Au laboratoire, les POCIS sont démontés et l’on récupère la phase adsorbante dans des cartouches qui sont alors éluées pour récupérer les molécules d’intérêt. Ces éluats sont ensuite analysés en HPLC-MS/MS et GC-MS/MS.
2.2. Echantillonnage des sédiments et traitement des échantillons
Les prélèvements se font dans des bocaux en verre préalablement rincés avec l’eau de la station d’échantillonnage. La quantité de sédiments prélevée est prévue de manière à avoir la quantité nécessaire aux analyses qui vont y être appliquées (minimum 10 g). De manière générale, on remplit les bocaux pour d’une part limiter la quantité d’air et donc d’oxygène qui peut contribuer au développement des microorganismes ; d’autre part, l’excès de sédiments pourra servir à des études ultérieures. Lorsque l’on effectue le prélèvement on essaie également d’avoir le moins d’eau possible pour toujours limiter le développement bactérien et également pour faciliter la préparation de l’échantillon avant analyses (congélation puis lyophilisation plus rapide). Les prélèvements se font en surface (sur les 2-3 premiers centimètres) afin d’échantillonner les dépôts les plus récents et les métabolites produits en conditions aérobies.
Enfin, il est important de perturber le moins possible le milieu lors du prélèvement. En effet, si l’intégrité du sédiment est compromise, on peut avoir des problèmes de fiabilité vis-à-vis des études toxicologiques car on modifierait les caractéristiques tant physicochimiques que biologiques et donc les phénomènes de partage, de complexation, de spéciation et de biodisponibilité des substances toxiques (Environnement Canada 1994).

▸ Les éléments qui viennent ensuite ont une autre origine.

(* ===== verification/StepCacheTheorems.v ===== *)
(** * What the step cache promises

    Properties of the tables under any sequence of puts, evictions, rebuilds and steps
    of the rest of the system. *)

From S2P Require Import Prelude Json Canonical CanonicalProps JsonTexts World Consensus ConsensusProps Journal JournalAppend RunLaws RunProps RunAnswers FoldProps Coherence UpkeepTheorems JournalRead JournalSound StepCache StepCacheProps StepCacheOps.
#[local] Open Scope me_scope.

Section theorems.
Context {J : JsonText} {CJ : CanonicalJson} {C : Consensus} {L : ConsensusLaws C} (opts : ValidatedOptions).
Implicit Types (w : World) (e : CacheEntry).

(** ** Steps *)

(** A step of the rest of the system: it may append events of other types, compact
    those, move runs, leases and time, but leaves the tables of the cache and keeps its
    events in the journal. *)
Record elsewhere w w' : Prop := mkElsewhere {
  el_sound : sound [] w → sound [] w';
  el_heads : db_heads (w_db w') = db_heads (w_db w);
  el_recorded : db_recorded (w_db w') = db_recorded (w_db w);
  el_rows : cache_rows w' = cache_rows w
}.

(** The replay order of the cache's events is the order they were appended in. *)
Definition timely w : Prop := StronglySorted replay_le (cache_rows w).

(** A step, with puts of entries that are [allowed] and rebuilds of worlds that are
    [replayed]. *)
Inductive cache_step (allowed : CacheEntry → Prop) (replayed : World → Prop) w : World → Prop :=
| put_step e res w' : allowed e → cache_put opts e w = (res, w') → cache_step allowed replayed w w'
| evict_step k fence res w' : cache_evict opts k fence w = (res, w') → cache_step allowed replayed w w'
| rebuild_step res w' : replayed w → rebuild w = (res, w') → cache_step allowed replayed w w'
| other_step w' : elsewhere w w' → cache_step allowed replayed w w'.

Definition any_entry : CacheEntry → Prop := λ _, True.
Definition any_time : World → Prop := λ _, True.

(** ** Rows of the store's events *)

Lemma cache_rows_app w w' rows :
  db_events (w_db w') = db_events (w_db w) ++ rows → cache_rows w' = cache_rows w ++ List.filter is_cache_row rows.
Proof. intros E. unfold cache_rows. by rewrite E, List.filter_app. Qed.

Lemma event_row t input q :
  event_of opts t input q → isVerbatimEventType (in_eventType input) = true →
  j_eventType q = in_eventType input ∧ j_payloadJson q = stringify (in_payload input).
Proof. intros (seq & n & ->) Hv. unfold row_of, scrubbed. by rewrite Hv. Qed.

(** ** The operations keep the tables a fold of the events *)

Lemma heads_of_lookup h k : heads_of h !! k = entry_row <$> h !! k.
Proof. apply lookup_fmap. Qed.

Lemma insert_new_heads e h : insert_new (ce_keyDigest e) (entry_row e) (heads_of h) = heads_of (set_new (ce_keyDigest e) e h).
Proof. apply insert_new_fmap. Qed.

Lemma insert_new_recorded e l :
  keyed entry_key l → entry_valid e = true →
  insert_new (entry_triple e) (entry_row e) (recorded_of l) = recorded_of (set_new (entry_key e) e l).
Proof.
  intros Hl He. apply map_eq. intros [[k r] n].
  rewrite (recorded_of_lookup (set_new _ _ _)) by by apply keyed_set_new.
  unfold insert_new, entry_triple. rewrite recorded_of_lookup by done.
  change (tripleKey (ce_keyDigest e) (ce_recordedRunId e) (ce_recordedEventSeq e)) with (entry_key e).
  unfold set_new. destruct (l !! entry_key e) as [x|] eqn:E; cbn [fmap option_fmap option_map]; [by rewrite recorded_of_lookup|].
  destruct (decide (entry_triple e = (k, r, n))) as [Et|Ht].
  - unfold entry_triple in Et. rewrite Et, lookup_insert_eq. injection Et as <- <- <-. by rewrite lookup_insert_eq.
  - rewrite lookup_insert_ne by done. rewrite recorded_of_lookup by done. rewrite lookup_insert_ne; [done|].
    intros Ek. apply Ht. unfold entry_key, tripleKey in Ek. by apply cacheSourceId_inj in Ek as (<- & <- & <-).
Qed.

Lemma insert_new_present `{Countable K} {A} (k : K) (x y : A) (m : gmap K A) :
  m !! k = Some y → insert_new k x m = m.
Proof. unfold insert_new. by intros ->. Qed.

Lemma not_null {A} (x : option A) : is_null x = false → ∃ y, x = Some y.
Proof. destruct x; [by eexists|done]. Qed.

(** The new rows of a put. *)
Definition put_rows (e : CacheEntry) (rows : list JournalRow) : Prop :=
  rows = [] ∨ ∃ q, rows = [q] ∧ row_entry q = Some e.

Lemma recorded_entry q e :
  j_eventType q = recordedEventType → j_payloadJson q = stringify (entry_payload e) → entry_valid e = true →
  row_entry q = Some e.
Proof.
  intros Ht Hp He. unfold row_entry. rewrite Hp, parse_stringify, Ht. cbn. rewrite bool_decide_eq_true_2 by done.
  by apply decode_entry_payload.
Qed.
(* ===== verification/StepCacheDemo.v ===== *)
(** * The step cache at work

    Two runs compute the step with key ["k"]: the instances of the cache's properties,
    and what a rebuild does when two runs write in one millisecond. *)

From S2P Require Import Prelude Json Canonical CanonicalProps JsonTexts World Consensus ConsensusProps Journal JournalAppend RunLaws RunProps RunAnswers FoldProps Coherence UpkeepTheorems JournalRead JournalSound StepCache StepCacheProps StepCacheOps StepCacheTheorems.

#[local] Existing Instance text_json.
#[local] Existing Instance text_canonical.
#[local] Existing Instance local_consensus.

Module CacheDemo.
Definition opts : ValidatedOptions := MkValidatedOptions 64 4096 id.
Definition w0 : World := initial_world 10.

(** One result written with its members in two orders, and another result. *)
Definition entry (run : string) (seq : Z) (result : json) : CacheEntry := MkCacheEntry "k" result JNull 10 run seq.
Definition result : json := JObj [("b", JNum 1); ("a", JStr "x")].
Definition reordered : json := JObj [("a", JStr "x"); ("b", JNum 1)].
Definition other : json := JArr [JNum (-7); JBool true].

Definition e1 : CacheEntry := entry "run-b" 0 result.
Definition e2 : CacheEntry := entry "run-a" 3 other.

Definition put (e : CacheEntry) (w : World) : World := (cache_put opts e w).2.
Definition w1 : World := put e1 w0.
(** A later millisecond, and the same one. *)
Definition later : World := put e2 (set_clock 11 w1).
Definition tied : World := put e2 w1.

Lemma cache_w0_sound : sound [] w0.
Proof.
  split; [done| |intros r; constructor|done|by intros r ?%elem_of_nil].
  split; [by intros row ?%elem_of_nil|by intros row ?%elem_of_nil|constructor|constructor].
Qed.

Lemma w0_folded : folded w0.
Proof. by apply start_folded. Qed.

Lemma put_is e w out w' : cache_put opts e w = (inr out, w') → put e w = w'.
Proof. unfold put. by intros ->. Qed.

Lemma w1_put : cache_put opts e1 w0 = (inr CacheInserted, w1).
Proof. vm_compute. reflexivity. Qed.
Lemma later_put : cache_put opts e2 (set_clock 11 w1) = (inr CacheConflict, later).
Proof. vm_compute. reflexivity. Qed.
Lemma tied_put : cache_put opts e2 w1 = (inr CacheConflict, tied).
Proof. vm_compute. reflexivity. Qed.

Lemma w1_steps allowed replayed : allowed e2 → rtc (cache_step opts allowed replayed) w1 later.
Proof.
  intros H. apply (rtc_l _ _ (set_clock 11 w1)); [apply other_step, tick_elsewhere|].
  apply rtc_once, (put_step opts _ _ _ e2 _ _ H later_put).
Qed.

(** The tied put, and a rebuild that gives the head to it. *)
Definition rebuilt : World := (rebuild tied).2.
Lemma tied_rebuild : ∃ n, rebuild tied = (inr n, rebuilt).
Proof. eexists. vm_compute. reflexivity. Qed.
Lemma tied_steps : rtc (cache_step opts (own_provenance e1) any_time) w1 rebuilt.
Proof.
  apply (rtc_l _ _ tied); [by apply (put_step opts _ _ _ e2 _ _) with (2 := tied_put)|].
  destruct tied_rebuild as [n Hn]. by apply rtc_once, (rebuild_step opts _ _ _ _ _ I Hn).
Qed.

Lemma w1_ok : sound [] w1 ∧ folded w1.
Proof.
  split; [by apply (cache_put_spec opts e1 w0 _ w1 cache_w0_sound w1_put)|].
  exact (put_folded opts e1 w0 _ w1 cache_w0_sound w0_folded w1_put).
Qed.

Lemma w1_timely : timely w1.
Proof. by apply (put_timely opts e1 w0 CacheInserted w1 cache_w0_sound); [constructor|constructor|apply w1_put]. Qed.

Lemma w1_past : clock_past (set_clock 11 w1).
Proof.
  unfold clock_past. apply Forall_forall. intros row Hrow.
  assert (forallb (λ row, bool_decide (j_emittedAtMs row < 11)%Z) (cache_rows w1) = true) as Hb by (vm_compute; reflexivity).
  rewrite forallb_forall in Hb. exact (bool_decide_eq_true_1 _ (Hb row (proj1 (list_elem_of_In _ _) Hrow))).
Qed.

Lemma tick_sound : sound [] (set_clock 11 w1).
Proof. apply (el_sound _ _ (tick_elsewhere 11 w1)), w1_ok. Qed.

Lemma tick_folded : folded (set_clock 11 w1).
Proof. exact (proj2 w1_ok). Qed.

Lemma later_timely : timely later.
Proof. exact (put_timely opts e2 (set_clock 11 w1) CacheConflict later tick_sound w1_timely w1_past later_put). Qed.

Lemma later_sound : sound [] later.
Proof. exact (proj1 (timely_steps opts any_entry _ _ (w1_steps _ _ I) (proj1 w1_ok) (proj2 w1_ok))). Qed.

Definition spared : World := (cache_evict opts "k" (Some ("run-a", 3%Z)) later).2.
Lemma fenced_evict : cache_evict opts "k" (Some ("run-a", 3%Z)) later = (inr false, spared).
Proof. vm_compute. reflexivity. Qed.
End CacheDemo.

(** ** The properties on these runs *)

Lemma cache_is_fold_witness :
  (∃ m, rebuild CacheDemo.rebuilt = (inr m, CacheDemo.rebuilt)) ∧
  folded CacheDemo.later ∧ ∃ n, rebuild CacheDemo.later = (inr n, CacheDemo.later).
Proof.
  destruct (cache_is_fold CacheDemo.opts CacheDemo.w1 CacheDemo.tied (proj1 CacheDemo.w1_ok) (proj2 CacheDemo.w1_ok))
    as [Ht _].
  destruct (Ht (rtc_once _ _ (put_step _ _ _ _ CacheDemo.e2 _ _ I CacheDemo.tied_put))) as (_ & n & w2 & Hn & _ & _ & m & Hm).
  destruct (cache_is_fold CacheDemo.opts CacheDemo.w1 CacheDemo.later (proj1 CacheDemo.w1_ok) (proj2 CacheDemo.w1_ok))
    as [_ Hl]. destruct (Hl (CacheDemo.w1_steps _ _ I)) as [Hf Hr].
  split; [|split; [exact Hf|exact (Hr CacheDemo.later_timely)]].
  exists m. assert (w2 = CacheDemo.rebuilt) as <- by (unfold CacheDemo.rebuilt; rewrite Hn; reflexivity). exact Hm.
Defined.

Lemma recorded_is_permanent_witness :
  ∃ x, cache_get "k" (Some ("run-b", 0%Z)) CacheDemo.rebuilt = (inr (Some x), CacheDemo.rebuilt) ∧ same_entry CacheDemo.e1 x.
Proof.
  exact (recorded_is_permanent CacheDemo.opts CacheDemo.e1 CacheDemo.w0 CacheInserted CacheDemo.w1 CacheDemo.rebuilt
    CacheDemo.cache_w0_sound CacheDemo.w0_folded eq_refl CacheDemo.w1_put CacheDemo.tied_steps).
Defined.

Lemma put_decides_witness :
  (∃ out w', cache_put CacheDemo.opts CacheDemo.e2 (set_clock 11 CacheDemo.w1) = (inr out, w')
     ∧ put_means CacheDemo.e2 (set_clock 11 CacheDemo.w1) out w') ∧
  (cache_put CacheDemo.opts (CacheDemo.entry "run-a" 3 CacheDemo.reordered) CacheDemo.w1).1 = inr CacheExistingSame.
Proof.
  split; [|vm_compute; reflexivity].
  exact (put_decides CacheDemo.opts CacheDemo.e2 (set_clock 11 CacheDemo.w1) CacheDemo.tick_sound CacheDemo.tick_folded
    eq_refl eq_refl eq_refl).
Defined.

(** An eviction fenced on the other run's generation spares the head. *)
Lemma evict_names_generation_witness :
  db_heads (w_db CacheDemo.spared) = db_heads (w_db CacheDemo.later).
Proof.
  exact (proj1 (proj2 (evict_names_generation CacheDemo.opts "k" (Some ("run-a", 3%Z)) CacheDemo.later false CacheDemo.spared
    CacheDemo.later_sound CacheDemo.fenced_evict))).
Defined.

(** Two runs that write in one millisecond are replayed by the names of the runs, not in
    commit order: the rebuild gives the head to the entry that had lost it. *)
Theorem tied_rebuild_replaces_head :
  cache_put CacheDemo.opts CacheDemo.e2 CacheDemo.w1 = (inr CacheConflict, CacheDemo.tied) ∧
  db_heads (w_db CacheDemo.tied) !! "k" = Some (entry_row CacheDemo.e1) ∧
  db_heads (w_db (rebuild CacheDemo.tied).2) !! "k" = Some (entry_row CacheDemo.e2).
Proof. split_and!; vm_compute; reflexivity. Qed.

(** A provenance used twice.  The first entry is put and evicted, another one is put
    under the same provenance after the clock has gone back: the ledger keeps the first
    one until a rebuild replays the second before it. *)
Theorem reused_provenance_replaced :
  let first := CacheDemo.entry "run-a" 0 (JStr "first") in
  let second := CacheDemo.entry "run-a" 0 (JStr "second") in
  let evicted := (cache_evict CacheDemo.opts "k" None (CacheDemo.put first CacheDemo.w0)).2 in
  let w := CacheDemo.put second (set_clock 9 evicted) in
  let read (w : World) := ce_result <$> match (cache_get "k" (Some ("run-a", 0%Z)) w).1 with inr x => x | inl _ => None end in
  read w = Some (JStr "first") ∧ read (rebuild w).2 = Some (JStr "second").
Proof. split; vm_compute; reflexivity. Qed.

Suite au prélèvement, les sédiments sont transportés dans une glacière avant d’être mis au congélateur à -18°C au laboratoire.
2.2.1. La lyophilisation
Avant de pouvoir procéder à l’extraction, il est nécessaire de lyophiliser les sédiments.
La lyophilisation est le procédé le plus doux pour déshydrater les produits chimiques et biologiques. Le séchage est alors réalisé sans passer par un état liquide mais directement par sublimation. Pour cela, les sédiments préalablement congelés sont placés dans une enceinte sous vide (1 mbar). Le condenseur (à -50°C) agit alors comme une « pompe à vapeur » car il gèle l’humidité qui s’évapore par sublimation sous vide. Il faut savoir que la pompe à vide va uniquement pomper l’air de la chambre de dessiccation et non pas les vapeurs. La lyophilisation présente ainsi l’avantage de pouvoir sécher sans dénaturer les composants chimiques. Il n’y aura ainsi aucune modification qualitative ou quantitative.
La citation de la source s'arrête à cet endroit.